Primary gastric diffuse large B cell lymphoma is composed of B cells with a nuclear size equivalent to a macrophage nucleus of at least twice the size of a normal lymphocyte. Similar to MALT lymphoma, the neoplastic cells destroy the gastric glandular architecture. Up to 50% of diffuse large B cell lymphomas have foci of MALT lymphomas and regression of diffuse large B cell lymphoma after eradication of H. pylori has been reported. Macroscopically, this lymphoma appears as a large ulcerated mass mimicking advanced gastric carcinoma. Chromosomal translocations involving the immunoglobulin heavy chain gene locus are frequent in diffuse large cell lymphomas, resulting in deregulation of BCL6, BCL2 and MYC.110 In the presence of EBV, diffuse large B cell lymphomas are more likely to be resistant to chemoradiotherapy.111

Key points

• The multistep progression from normal mucosa to cancer shows that the p53 gene has been found to be abnormal in up to half the cases of oesophageal squamous cell carcinoma. Different mutations of p53 are found in adenocarcinoma of the oesophagus. The mutations allow abnormal cell growth and are associated with further damage to the genome, especially to the important tumour suppressor genes.

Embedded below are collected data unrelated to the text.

(** * socow_vector: a small-object, copy-on-write vector

    A shallow embedding of [socow-vector.h].  The C++ class template
    [socow_vector<T, SMALL_SIZE>] keeps up to [SMALL_SIZE] elements inline
    and otherwise points to a reference-counted heap buffer that several
    instances may share.

    The embedding is a state-and-exception monad over a [world] holding
    - the live [socow_vector] objects, keyed by their address (so that the
      identity test [this == &other] and aliasing between instances are
      expressible),
    - the heap of [buffer] blocks, keyed by their address,
    - the number of element copy-constructions attempted so far.

    Raw storage is an array of slots; a slot is [None] while no object
    lives in it (uninitialised or destroyed) and [Some x] while it holds
    the element [x].  An access outside an array, a read of an empty slot,
    a use of a dead object or of a clobbered union member is undefined
    behaviour and makes the computation end in [Undef].

    A [std::size_t] value is a [nat].  The two computations on it that can
    exceed [SIZE_MAX], the byte size of a block in [buffer::create_buf] and
    the doubled capacity in [insert], are taken modulo [SIZE_MAX + 1] as
    the code computes them; a subtraction that would wrap below zero is
    reported as [Undef].  [operator new] itself always succeeds and returns
    a block of the size it was asked for.  The element type's copy
    constructor throws when the schedule [throws] says so at the current
    copy count; moves and swaps of elements do not throw. *)

From stdpp Require Import gmap list.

• Squamous cell dysplasia is regarded as a precancerous condition of the oesophagus. In screened high risk populations, the finding of dysplasia predates the development of carcinoma by approximately 5 years.

• It is difficult to distinguish between distal oesophageal adenocarcinoma and proximal gastric cancer in advanced cancers based on the location of the tumour with respect to the gastro-oesophageal junction. Intestinal metaplasia can indicate the presence of Barrett’s oesophagus, but can also occur in the stomach.

• Although it is possible to reverse the inflammation and some of the intestinal metaplastic changes associated with H. pylori infection, atrophy and the colonic type intestinal metaplasia (type III – incomplete metaplasia) are regarded as irreversible. There is continuing controversy as to the value of identifying the colonic type mucin and its predictive value in identifying patients at risk of developing cancer.

• There are several problems associated with histological interpretation of grades of glandular oesophageal and gastric dysplasia; these include high interobserver variation, distinguishing regenerative atypia from true dysplasia, the ability to differentiate high grade dysplasia from intramucosal carcinoma, and a lack of experience due to the relative rarity of dysplasia, especially in low incidence areas.

• There are several classifications for gastric adenocarcinoma, the most widely used being Laurén’s classification. The tumours are divided into two main types: those that form glandular structures are known as intestinal-type, while those without glandular structures are referred to as diffuse-type carcinomas. Those with a mixed, solid or unusual appearance are regarded as unclassifiable/indeterminate.

• The molecular features characterising intestinal-type and diffuse-type gastric cancer (Fig. 1.13) suggest that the different histological phenotype is related to a different underlying genetic phenotype and most likely different aetiology.

• Abnormalities of the CDH1 (E-cadherin) gene and aberrant expression of this protein have been found in up to 90% of sporadic gastric carcinomas, especially the diffuse-type. Germline CDH1 mutations are the defining molecular defect in hereditary diffuse gastric cancer.

• The stomach is the commonest site for gastrointestinal lymphomas, which are mostly B cell non-Hodgkin’s lymphomas. The most common lymphoma is low grade MALT lymphoma, which is thought to be initiated by H. pylori infection. Several different chromosomal translocations have been identified, some of them conferring therapy resistance.

• Three subgroups of patients with neuroendocrine tumours (formerly called ‘carcinoids’) can be identified. Most are benign and associated with overgrowth of the ECL cells. Solitary lesions frequently metastasise and can be highly malignant.